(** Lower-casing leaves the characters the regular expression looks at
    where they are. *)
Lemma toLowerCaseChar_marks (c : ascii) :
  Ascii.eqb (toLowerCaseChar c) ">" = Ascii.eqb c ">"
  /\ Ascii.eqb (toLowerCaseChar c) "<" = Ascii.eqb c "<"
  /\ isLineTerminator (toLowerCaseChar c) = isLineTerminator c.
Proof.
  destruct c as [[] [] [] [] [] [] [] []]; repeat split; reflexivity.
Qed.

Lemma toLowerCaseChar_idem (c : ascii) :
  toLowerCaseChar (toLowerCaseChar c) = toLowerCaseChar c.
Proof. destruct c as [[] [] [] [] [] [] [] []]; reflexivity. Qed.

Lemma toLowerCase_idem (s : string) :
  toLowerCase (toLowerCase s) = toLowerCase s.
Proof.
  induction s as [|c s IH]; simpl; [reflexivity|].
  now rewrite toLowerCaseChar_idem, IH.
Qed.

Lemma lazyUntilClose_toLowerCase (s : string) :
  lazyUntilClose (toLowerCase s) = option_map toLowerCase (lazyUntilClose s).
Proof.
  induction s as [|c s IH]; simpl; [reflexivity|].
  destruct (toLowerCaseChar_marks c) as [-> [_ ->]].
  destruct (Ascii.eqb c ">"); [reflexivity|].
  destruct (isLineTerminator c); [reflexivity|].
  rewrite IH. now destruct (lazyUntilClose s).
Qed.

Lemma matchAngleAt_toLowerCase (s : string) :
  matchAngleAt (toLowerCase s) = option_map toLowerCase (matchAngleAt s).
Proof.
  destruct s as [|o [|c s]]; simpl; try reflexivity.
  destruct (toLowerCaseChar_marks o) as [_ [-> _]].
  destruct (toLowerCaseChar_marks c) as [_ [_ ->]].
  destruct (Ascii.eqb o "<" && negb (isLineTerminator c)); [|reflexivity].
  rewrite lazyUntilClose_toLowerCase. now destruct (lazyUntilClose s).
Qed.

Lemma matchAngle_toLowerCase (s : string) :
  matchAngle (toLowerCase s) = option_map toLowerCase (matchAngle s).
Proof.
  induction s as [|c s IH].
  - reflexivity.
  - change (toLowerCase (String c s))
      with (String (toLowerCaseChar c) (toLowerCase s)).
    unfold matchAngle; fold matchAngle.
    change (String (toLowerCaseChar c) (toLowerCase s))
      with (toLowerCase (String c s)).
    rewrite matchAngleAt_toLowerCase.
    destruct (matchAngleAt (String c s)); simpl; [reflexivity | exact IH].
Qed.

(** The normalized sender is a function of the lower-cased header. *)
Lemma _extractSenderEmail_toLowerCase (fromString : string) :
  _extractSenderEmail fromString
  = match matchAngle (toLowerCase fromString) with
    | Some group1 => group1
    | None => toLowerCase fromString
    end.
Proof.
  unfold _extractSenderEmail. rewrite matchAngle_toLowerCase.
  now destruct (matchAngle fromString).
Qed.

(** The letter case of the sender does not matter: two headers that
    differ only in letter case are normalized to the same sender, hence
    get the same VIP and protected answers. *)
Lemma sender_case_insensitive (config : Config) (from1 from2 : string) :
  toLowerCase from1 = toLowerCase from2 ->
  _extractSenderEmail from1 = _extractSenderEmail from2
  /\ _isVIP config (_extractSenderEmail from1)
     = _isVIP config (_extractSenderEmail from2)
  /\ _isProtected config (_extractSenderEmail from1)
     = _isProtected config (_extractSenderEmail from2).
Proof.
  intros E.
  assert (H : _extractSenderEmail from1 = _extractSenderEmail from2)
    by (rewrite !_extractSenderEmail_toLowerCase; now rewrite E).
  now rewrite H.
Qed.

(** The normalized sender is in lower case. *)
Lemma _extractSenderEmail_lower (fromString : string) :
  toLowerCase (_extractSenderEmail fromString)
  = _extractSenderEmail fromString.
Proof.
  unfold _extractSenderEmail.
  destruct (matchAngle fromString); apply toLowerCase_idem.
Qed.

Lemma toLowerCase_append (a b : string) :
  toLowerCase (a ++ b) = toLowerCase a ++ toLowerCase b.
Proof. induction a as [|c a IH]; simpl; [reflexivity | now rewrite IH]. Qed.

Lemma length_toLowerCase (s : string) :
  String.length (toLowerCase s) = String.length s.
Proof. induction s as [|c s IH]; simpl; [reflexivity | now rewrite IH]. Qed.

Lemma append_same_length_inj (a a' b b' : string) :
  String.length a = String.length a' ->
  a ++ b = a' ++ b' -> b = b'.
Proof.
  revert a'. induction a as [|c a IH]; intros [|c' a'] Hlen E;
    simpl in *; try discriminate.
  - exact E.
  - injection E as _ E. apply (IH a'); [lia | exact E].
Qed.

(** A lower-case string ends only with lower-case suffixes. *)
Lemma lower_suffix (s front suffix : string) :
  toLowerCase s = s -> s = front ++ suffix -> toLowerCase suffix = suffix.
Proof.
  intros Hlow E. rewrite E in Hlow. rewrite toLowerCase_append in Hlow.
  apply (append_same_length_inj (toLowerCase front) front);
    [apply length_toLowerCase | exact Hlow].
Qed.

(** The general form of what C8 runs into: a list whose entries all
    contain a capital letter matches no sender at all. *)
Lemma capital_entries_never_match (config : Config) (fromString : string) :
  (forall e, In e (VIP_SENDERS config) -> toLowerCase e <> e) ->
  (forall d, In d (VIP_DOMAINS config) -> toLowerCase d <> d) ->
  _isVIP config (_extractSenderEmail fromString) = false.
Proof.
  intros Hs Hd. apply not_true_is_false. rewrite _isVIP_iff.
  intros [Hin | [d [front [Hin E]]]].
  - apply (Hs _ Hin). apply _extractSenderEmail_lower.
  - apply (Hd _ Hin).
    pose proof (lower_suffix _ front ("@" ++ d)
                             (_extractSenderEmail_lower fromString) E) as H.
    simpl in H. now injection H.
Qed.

————

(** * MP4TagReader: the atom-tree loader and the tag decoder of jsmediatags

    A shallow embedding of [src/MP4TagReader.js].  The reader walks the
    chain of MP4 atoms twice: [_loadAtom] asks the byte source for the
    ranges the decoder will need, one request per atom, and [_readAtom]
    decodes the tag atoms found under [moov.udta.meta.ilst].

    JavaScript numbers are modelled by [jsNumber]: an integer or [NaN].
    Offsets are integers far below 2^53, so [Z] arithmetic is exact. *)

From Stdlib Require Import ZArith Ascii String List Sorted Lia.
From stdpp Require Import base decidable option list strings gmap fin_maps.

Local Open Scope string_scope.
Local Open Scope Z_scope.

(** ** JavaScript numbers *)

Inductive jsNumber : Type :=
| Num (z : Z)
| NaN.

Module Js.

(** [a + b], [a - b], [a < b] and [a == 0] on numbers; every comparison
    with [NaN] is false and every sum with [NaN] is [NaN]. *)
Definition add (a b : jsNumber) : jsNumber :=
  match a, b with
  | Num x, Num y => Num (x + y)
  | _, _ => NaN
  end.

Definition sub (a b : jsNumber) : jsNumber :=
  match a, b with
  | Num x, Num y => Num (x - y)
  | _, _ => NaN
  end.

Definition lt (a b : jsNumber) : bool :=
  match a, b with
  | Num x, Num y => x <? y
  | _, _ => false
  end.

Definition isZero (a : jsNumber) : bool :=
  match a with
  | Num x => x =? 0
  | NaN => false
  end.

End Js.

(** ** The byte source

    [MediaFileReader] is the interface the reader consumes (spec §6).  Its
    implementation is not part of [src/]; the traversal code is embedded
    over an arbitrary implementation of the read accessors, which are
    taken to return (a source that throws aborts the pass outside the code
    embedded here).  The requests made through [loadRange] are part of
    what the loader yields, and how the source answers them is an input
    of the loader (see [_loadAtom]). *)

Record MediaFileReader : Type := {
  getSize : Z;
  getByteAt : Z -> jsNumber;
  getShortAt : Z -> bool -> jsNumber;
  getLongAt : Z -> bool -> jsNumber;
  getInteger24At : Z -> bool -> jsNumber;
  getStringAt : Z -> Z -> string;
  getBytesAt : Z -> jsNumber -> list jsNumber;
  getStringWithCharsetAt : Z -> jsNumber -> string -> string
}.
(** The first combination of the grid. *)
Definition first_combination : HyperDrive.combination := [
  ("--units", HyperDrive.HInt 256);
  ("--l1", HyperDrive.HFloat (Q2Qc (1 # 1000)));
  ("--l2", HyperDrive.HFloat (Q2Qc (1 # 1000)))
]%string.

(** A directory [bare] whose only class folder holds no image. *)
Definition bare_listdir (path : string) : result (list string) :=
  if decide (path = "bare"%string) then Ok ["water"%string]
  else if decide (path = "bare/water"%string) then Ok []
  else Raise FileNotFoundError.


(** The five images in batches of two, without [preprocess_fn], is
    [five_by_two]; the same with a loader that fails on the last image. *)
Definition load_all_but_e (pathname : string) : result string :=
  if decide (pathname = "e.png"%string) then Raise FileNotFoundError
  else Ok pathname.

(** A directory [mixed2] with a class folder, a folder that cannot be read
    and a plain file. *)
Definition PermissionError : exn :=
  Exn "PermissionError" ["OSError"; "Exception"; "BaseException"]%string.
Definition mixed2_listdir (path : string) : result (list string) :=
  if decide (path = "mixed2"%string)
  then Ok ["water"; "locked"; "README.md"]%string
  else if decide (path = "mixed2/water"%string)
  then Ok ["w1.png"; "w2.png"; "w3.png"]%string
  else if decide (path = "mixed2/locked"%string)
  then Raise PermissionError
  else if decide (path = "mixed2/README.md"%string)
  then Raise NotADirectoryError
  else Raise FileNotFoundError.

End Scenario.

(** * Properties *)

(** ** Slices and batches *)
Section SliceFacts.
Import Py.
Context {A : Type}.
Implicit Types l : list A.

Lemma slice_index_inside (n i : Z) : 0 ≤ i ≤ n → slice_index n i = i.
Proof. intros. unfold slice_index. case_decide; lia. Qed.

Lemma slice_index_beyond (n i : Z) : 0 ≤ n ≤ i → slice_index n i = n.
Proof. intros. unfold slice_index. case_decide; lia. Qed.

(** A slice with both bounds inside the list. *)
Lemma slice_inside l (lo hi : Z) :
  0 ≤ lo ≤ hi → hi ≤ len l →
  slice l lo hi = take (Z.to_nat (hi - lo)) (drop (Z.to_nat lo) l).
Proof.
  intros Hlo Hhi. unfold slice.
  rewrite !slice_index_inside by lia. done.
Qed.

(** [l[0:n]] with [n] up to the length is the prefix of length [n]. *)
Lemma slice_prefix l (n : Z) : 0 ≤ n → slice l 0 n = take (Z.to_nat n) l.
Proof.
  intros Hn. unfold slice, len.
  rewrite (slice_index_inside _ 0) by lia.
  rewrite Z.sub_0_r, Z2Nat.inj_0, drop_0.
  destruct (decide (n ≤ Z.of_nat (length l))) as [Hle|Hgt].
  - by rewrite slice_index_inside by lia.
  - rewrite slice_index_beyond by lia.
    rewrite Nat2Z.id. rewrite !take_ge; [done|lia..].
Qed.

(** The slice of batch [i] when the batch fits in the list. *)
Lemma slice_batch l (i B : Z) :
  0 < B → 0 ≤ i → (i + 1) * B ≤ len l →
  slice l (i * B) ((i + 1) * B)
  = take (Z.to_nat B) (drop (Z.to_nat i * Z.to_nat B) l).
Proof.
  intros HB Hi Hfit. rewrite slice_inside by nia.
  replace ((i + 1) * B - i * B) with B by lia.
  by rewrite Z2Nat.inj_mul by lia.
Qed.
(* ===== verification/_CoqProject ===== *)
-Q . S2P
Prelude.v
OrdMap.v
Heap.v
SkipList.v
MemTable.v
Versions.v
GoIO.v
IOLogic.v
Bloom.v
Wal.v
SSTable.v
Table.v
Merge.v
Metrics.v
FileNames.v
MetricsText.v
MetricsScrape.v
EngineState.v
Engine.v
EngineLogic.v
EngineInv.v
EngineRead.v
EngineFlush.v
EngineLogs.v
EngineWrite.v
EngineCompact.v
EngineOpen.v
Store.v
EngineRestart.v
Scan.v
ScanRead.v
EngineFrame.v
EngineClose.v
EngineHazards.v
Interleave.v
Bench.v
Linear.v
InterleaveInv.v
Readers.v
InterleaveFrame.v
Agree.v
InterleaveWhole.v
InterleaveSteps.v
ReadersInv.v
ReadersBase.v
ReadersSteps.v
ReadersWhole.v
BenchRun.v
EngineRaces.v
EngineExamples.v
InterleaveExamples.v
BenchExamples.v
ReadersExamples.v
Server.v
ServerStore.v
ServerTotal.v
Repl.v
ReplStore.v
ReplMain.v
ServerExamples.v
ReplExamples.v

————

State how many lines of the data above contain the string "JavaScript", leaving out everything but the number.

2